Given information:

........

(* ===== verification/Blocked.v ===== *)
(** * Blocked event names at the tracker (mmp_tracker/blocked.py)

    [BlockedEvents.names] awaits Redis and Postgres, so other requests, the API and the
    clock run between its steps: a call is its continuation, and a run of the system is a
    list of actions.  The API publishes an app's set inside its transaction
    ([_publish_blocked]) and commits afterwards: two actions.  One clock serves the process
    and Redis, in microseconds. *)

From S2P Require Import Prelude Redis Ids Schema AuditLog Catalogue.

#[local] Open Scope Z_scope.
#[local] Open Scope mmp_scope.

Definition IN_PROCESS_TTL : timedelta := 30 * second.
Definition REDIS_TTL : timedelta := hour.

(** Where a call of [names] waits: for the GET, for the rows, for the SET of the rows it
    read, or for its turn to go on with the names it has. *)
Inductive Phase :=
| Getting
| Loading
| Setting (names : list pystr)
| Resuming (names : list pystr).

Record Call := { cl_app : pystr; cl_now : datetime; cl_phase : Phase }.

(** An answer: the app, when the call began, and the folded names. *)
Record Answer := { an_app : pystr; an_began : datetime; an_names : list pystr }.

Record System := {
  sy_clock : datetime;
  sy_database : list EventDefinition;
  sy_redis : store (list pystr);
  sy_cache : list (pystr * (list pystr * datetime));
  sy_calls : list Call;
  sy_answers : list Answer
}.

Inductive Action :=
| Tick (d : timedelta)                       (* time passes *)
| Names (app : pystr)                        (* a request asks *)
| Proceed (i : nat)                          (* the i-th waiting call goes on *)
| Forget (app : pystr)
| Publish (app : pystr) (names : list pystr) (* the API, in its transaction *)
| Commit (db : list EventDefinition)         (* the API's transaction ends *)
| Evict (app : pystr).                       (* Redis loses the entry *)

(** [BLOCKED_SQL]. *)
Definition blocked_rows (db : list EventDefinition) (app : pystr) : list pystr :=
  ed_name <$> List.filter (λ d, bool_decide (str_of_uuid (ed_app_id d) = app) &&
                                bool_decide (ed_status d = DefBlocked)) db.

Section Blocked.
Context {U : Unicode}.

(** The frozenset, by its elements. *)
Definition folded (names : list pystr) : list pystr := canonical_event_name <$> names.

Definition set_call (i : nat) (c : Call) (s : System) : System :=
  {| sy_clock := sy_clock s; sy_database := sy_database s; sy_redis := sy_redis s;
     sy_cache := sy_cache s; sy_calls := <[i := c]> (sy_calls s); sy_answers := sy_answers s |}.

Definition set_redis (r : store (list pystr)) (s : System) : System :=
  {| sy_clock := sy_clock s; sy_database := sy_database s; sy_redis := r;
     sy_cache := sy_cache s; sy_calls := sy_calls s; sy_answers := sy_answers s |}.

Definition at_phase (c : Call) (p : Phase) : Call :=
  {| cl_app := cl_app c; cl_now := cl_now c; cl_phase := p |}.

(** [names], to its first await. *)
Definition names (app : pystr) (s : System) : System :=
  let now := sy_clock s in
  let wait := {| sy_clock := sy_clock s; sy_database := sy_database s; sy_redis := sy_redis s;
                 sy_cache := sy_cache s;
                 sy_calls := sy_calls s ++ [{| cl_app := app; cl_now := now; cl_phase := Getting |}];
                 sy_answers := sy_answers s |} in
  match od_get app (sy_cache s) with
  | Some (blocked, until) =>
      if now <? until then
        {| sy_clock := sy_clock s; sy_database := sy_database s; sy_redis := sy_redis s;
           sy_cache := sy_cache s; sy_calls := sy_calls s;
           sy_answers := sy_answers s ++ [{| an_app := app; an_began := now; an_names := blocked |}] |}
      else wait
  | None => wait
  end.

........

Activity:
Give back precisely the lines above that start at the line containing "(** Where a" and end at the line containing "Definition set_redis (r", inclusive. No other lines belong in the output.

Response:
(** Where a call of [names] waits: for the GET, for the rows, for the SET of the rows it
    read, or for its turn to go on with the names it has. *)
Inductive Phase :=
| Getting
| Loading
| Setting (names : list pystr)
| Resuming (names : list pystr).

Record Call := { cl_app : pystr; cl_now : datetime; cl_phase : Phase }.

(** An answer: the app, when the call began, and the folded names. *)
Record Answer := { an_app : pystr; an_began : datetime; an_names : list pystr }.

Record System := {
  sy_clock : datetime;
  sy_database : list EventDefinition;
  sy_redis : store (list pystr);
  sy_cache : list (pystr * (list pystr * datetime));
  sy_calls : list Call;
  sy_answers : list Answer
}.

Inductive Action :=
| Tick (d : timedelta)                       (* time passes *)
| Names (app : pystr)                        (* a request asks *)
| Proceed (i : nat)                          (* the i-th waiting call goes on *)
| Forget (app : pystr)
| Publish (app : pystr) (names : list pystr) (* the API, in its transaction *)
| Commit (db : list EventDefinition)         (* the API's transaction ends *)
| Evict (app : pystr).                       (* Redis loses the entry *)

(** [BLOCKED_SQL]. *)
Definition blocked_rows (db : list EventDefinition) (app : pystr) : list pystr :=
  ed_name <$> List.filter (λ d, bool_decide (str_of_uuid (ed_app_id d) = app) &&
                                bool_decide (ed_status d = DefBlocked)) db.

Section Blocked.
Context {U : Unicode}.

(** The frozenset, by its elements. *)
Definition folded (names : list pystr) : list pystr := canonical_event_name <$> names.

Definition set_call (i : nat) (c : Call) (s : System) : System :=
  {| sy_clock := sy_clock s; sy_database := sy_database s; sy_redis := sy_redis s;
     sy_cache := sy_cache s; sy_calls := <[i := c]> (sy_calls s); sy_answers := sy_answers s |}.

Definition set_redis (r : store (list pystr)) (s : System) : System :=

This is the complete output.